### Your objective
Write out, from the entries below, exactly the lines that run between the lines holding "exceptions are values" and "Local Open Scope nat_scope.", inclusive, and stop there.
* * * * * * * * *
(** * Laser-power log combiner: extraction, merge, export and plotting

    A shallow embedding of [20250916_laserpower_combiner_plotting.py].
    The script reads calibration logs, pulls the "Result table values"
    block out of each one, groups the tables by the wavelength found in
    the file name, outer-joins every group on [power_percentage_values],
    and writes one sheet and one chart per wavelength.

    Files are lists of lines (what [readlines] returns), Python
    exceptions are values of [exn], and the file-system effects of the
    export and plot stages are the lists of artefacts they write.  The
    pandas calls are embedded by what they do to a table of cells:
    [pd.DataFrame], [rename], [pd.merge(how="outer")],
    [drop_duplicates], [sort_values].  Numbers are integers; the grammar
    of numeric literals accepted by [pd.to_numeric] is a parameter of
    the extractor. *)

From Stdlib Require Import List String Ascii ZArith Bool Arith Lia.
From Stdlib Require Import Sorted OrderedTypeEx.
Import ListNotations.

Local Open Scope string_scope.
Local Open Scope list_scope.
Local Open Scope nat_scope.

(* ================================================================== *)
(** ** Exceptions and results *)

(** One constructor per place where the script, or a library call it
    makes, raises. *)
Inductive exn : Type :=
| MarkerNotFound        (* ValueError("No 'Result table values' found in ...") *)
| HeaderIndexError      (* lines[start_idx] past the end of the file *)
| ColumnCountError (passed had : nat)
                        (* pd.DataFrame: "<passed> columns passed, passed data had <had> columns" *)
| KeyColumnMissing      (* KeyError: 'power_percentage_values' *)
| KeyColumnNotUnique    (* ValueError: the column label is not unique *)
| MergeDtypeError       (* ValueError: merging a numeric key column with a text one *)
| MergeSuffixError      (* MergeError: the _x/_y suffixes produce duplicate columns *)
| SortTypeError         (* TypeError: '<' between str and int *)
| NoneAttributeError    (* AttributeError: 'NoneType' object has no attribute 'columns' *)
| IntValueError (s : string)
                        (* ValueError: invalid literal for int() *)
| ListIndexError        (* IndexError: list index out of range, at [...][0] *)
| AbsTypeError          (* TypeError: bad operand type for abs(): 'str' *)
| ErrorbarTypeError     (* TypeError: plt.errorbar adding the error to a text value *)
| NoVisibleSheetError   (* IndexError: At least one sheet must be visible *).

Inductive result (A : Type) : Type :=
| Ok (a : A)
| Raise (e : exn).
Arguments Ok {A} a.
Arguments Raise {A} e.

Definition bind {A B : Type} (r : result A) (k : A -> result B) : result B :=
  match r with
  | Ok a => k a
  | Raise e => Raise e
  end.

Notation "x <- r ;; k" := (bind r (fun x => k))
  (at level 61, r at next level, right associativity).

(* ================================================================== *)
(** ** Python string operations *)

(** Strings are sequences of ASCII characters: blanks and letter case are
    those of the ASCII range. *)
Module Py.

(** [str.isspace] on the ASCII range: tab, line feed, vertical tab, form
    feed, carriage return, the four separators 28..31, and the blank. *)
Definition is_space (c : ascii) : bool :=
  let n := nat_of_ascii c in
  ((9 <=? n) && (n <=? 13)) || ((28 <=? n) && (n <=? 32)).

Fixpoint lstrip (s : string) : string :=
  match s with
  | EmptyString => EmptyString
  | String c r => if is_space c then lstrip r else s
  end.

(** Removes the trailing run of blanks: a blank is kept exactly when
    something that is not blank follows it. *)
Fixpoint rstrip (s : string) : string :=
  match s with
  | EmptyString => EmptyString
  | String c r =>
      match rstrip r with
      | EmptyString => if is_space c then EmptyString else String c EmptyString
      | r' => String c r'
      end
  end.

Definition strip (s : string) : string := rstrip (lstrip s).

Definition lower_char (c : ascii) : ascii :=
  let n := nat_of_ascii c in
  if (65 <=? n) && (n <=? 90) then ascii_of_nat (n + 32) else c.

Fixpoint lower (s : string) : string :=
  match s with
  | EmptyString => EmptyString
  | String c r => String (lower_char c) (lower r)
  end.

Definition startswith (s p : string) : bool := String.prefix p s.

(** [sub in s] *)
Fixpoint contains (sub s : string) : bool :=
  String.prefix sub s ||
  match s with
  | EmptyString => false
  | String _ r => contains sub r
  end.

(** [s.split(sep)] for a one-character separator: never the empty list. *)
Fixpoint split (sep : ascii) (s : string) : list string :=
  match s with
  | EmptyString => [EmptyString]
  | String c r =>
      if Ascii.eqb c sep then EmptyString :: split sep r
      else match split sep r with
           | [] => [String c EmptyString]
           | h :: t => String c h :: t
           end
  end.

(** [s.split(sep)[0]] *)
Definition split_head (sep : ascii) (s : string) : string :=
  hd EmptyString (split sep s).

Definition is_digit (c : ascii) : bool :=
  let n := nat_of_ascii c in (48 <=? n) && (n <=? 57).

Definition digit_val (c : ascii) : Z := Z.of_nat (nat_of_ascii c - 48).

(** The digits of an [int] literal, most significant first.  One
    underscore may sit between two digits; [after_digit] tells whether
    the previous character was a digit. *)
Fixpoint int_digits (s : string) (after_digit : bool) (acc : Z) : option Z :=
  match s with
  | EmptyString => if after_digit then Some acc else None
  | String c r =>
      if is_digit c then int_digits r true (10 * acc + digit_val c)
      else if Ascii.eqb c "_" && after_digit then
             match r with
             | String d _ => if is_digit d then int_digits r false acc else None
             | EmptyString => None
             end
           else None
  end.

(** [int(s)]: surrounding blanks, an optional sign, decimal digits. *)
Definition int (s : string) : result Z :=
  let t := strip s in
  let parsed :=
    match t with
    | String "+" r => int_digits r false 0
    | String "-" r => option_map Z.opp (int_digits r false 0)
    | _ => int_digits t false 0
    end in
  match parsed with
  | Some z => Ok z
  | None => Raise (IntValueError s)
  end.

End Py.

(* ================================================================== *)
(** ** Tables *)

(** A cell holds a number, a text, or nothing: [NA] stands for both
    [None] and [NaN], which pandas treats alike when it joins,
    deduplicates and sorts. *)
Inductive cell : Type :=
| Num (z : Z)
| Txt (s : string)
| NA.

Record DataFrame : Type := mkDF {
  columns : list string;
  rows : list (list cell)
}.

(** [df.empty]: some axis has length zero. *)
Definition empty (df : DataFrame) : bool :=
  match columns df, rows df with
  | [], _ => true
  | _, [] => true
  | _, _ => false
  end.

Definition key_name : string := "power_percentage_values".

(* ================================================================== *)
(** ** Table Extractor: [read_power_instruction_table] *)

Definition marker : string := "Result table values".

(** The first loop: [start_idx] is one past the first line holding the
    marker; [None] when the loop ends without a [break]. *)
Fixpoint find_start (lines : list string) (i : nat) : option nat :=
  match lines with
  | [] => None
  | line :: rest =>
      if Py.contains marker line then Some (i + 1)
      else find_start rest (S i)
  end.

(** The second loop, over [lines[start_idx+1:]]. *)
Fixpoint collect_rows (lines : list string) : list (list string) :=
  match lines with
  | [] => []
  | line :: rest =>
      if Py.startswith (Py.lower (Py.strip line)) "time" then []
      else if String.eqb (Py.strip line) "" then []
      else Py.split ";" (Py.strip line) :: collect_rows rest
  end.

Definition max_width (data : list (list string)) : nat :=
  fold_right (fun r m => Nat.max (List.length r) m) 0 data.

Definition pad_row (k : nat) (r : list string) : list cell :=
  map Txt r ++ repeat NA (k - List.length r).

(** [pd.DataFrame(data, columns=header)] on a list of lists: short rows
    are filled with [None] up to the longest one, and the longest one
    has to be as wide as the header.  No rows at all give the empty
    table with the header's columns. *)
Definition make_frame (data : list (list string)) (header : list string)
  : result DataFrame :=
  match data with
  | [] => Ok (mkDF header [])
  | _ =>
      let k := max_width data in
      if k =? List.length header then Ok (mkDF header (map (pad_row k) data))
      else Raise (ColumnCountError (List.length header) k)
  end.

(** [df.rename(columns={"power_instruction": "power_percentage_values"})] *)
Definition rename_instruction (df : DataFrame) : DataFrame :=
  mkDF (map (fun c => if String.eqb c "power_instruction" then key_name else c)
            (columns df))
       (rows df).

Definition column_at (j : nat) (rs : list (list cell)) : list cell :=
  map (fun r => nth j r NA) rs.

Fixpoint traverse {A B : Type} (f : A -> option B) (l : list A) : option (list B) :=
  match l with
  | [] => Some []
  | a :: r =>
      match f a, traverse f r with
      | Some b, Some bs => Some (b :: bs)
      | _, _ => None
      end
  end.

Section Extractor.

(** The literals [pd.to_numeric] reads: [None] when the string is not
    one (the call raises), [Some None] for the literals of a missing
    value, [Some (Some z)] for a number. *)
Variable to_number : string -> option (option Z).

Definition numeric_cell (c : cell) : option cell :=
  match c with
  | Txt s =>
      match to_number s with
      | Some (Some z) => Some (Num z)
      | Some None => Some NA
      | None => None
      end
  | other => Some other
  end.

(** Whether [df[col] = pd.to_numeric(df[col])] goes through for the
    column at position [j]: its label selects a single column (a label
    borne by several columns selects a table, and [to_numeric] raises
    the [TypeError] that the loop swallows) and every cell is a literal. *)
Definition coercible (df : DataFrame) (j : nat) : bool :=
  match nth_error (columns df) j with
  | None => false
  | Some c =>
      (count_occ string_dec (columns df) c =? 1)
      && match traverse numeric_cell (column_at j (rows df)) with
         | Some _ => true
         | None => false
         end
  end.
* * * * * * * * *
### Task result
    exceptions are values of [exn], and the file-system effects of the
    export and plot stages are the lists of artefacts they write.  The
    pandas calls are embedded by what they do to a table of cells:
    [pd.DataFrame], [rename], [pd.merge(how="outer")],
    [drop_duplicates], [sort_values].  Numbers are integers; the grammar
    of numeric literals accepted by [pd.to_numeric] is a parameter of
    the extractor. *)

From Stdlib Require Import List String Ascii ZArith Bool Arith Lia.
From Stdlib Require Import Sorted OrderedTypeEx.
Import ListNotations.

Local Open Scope string_scope.
Local Open Scope list_scope.
Local Open Scope nat_scope.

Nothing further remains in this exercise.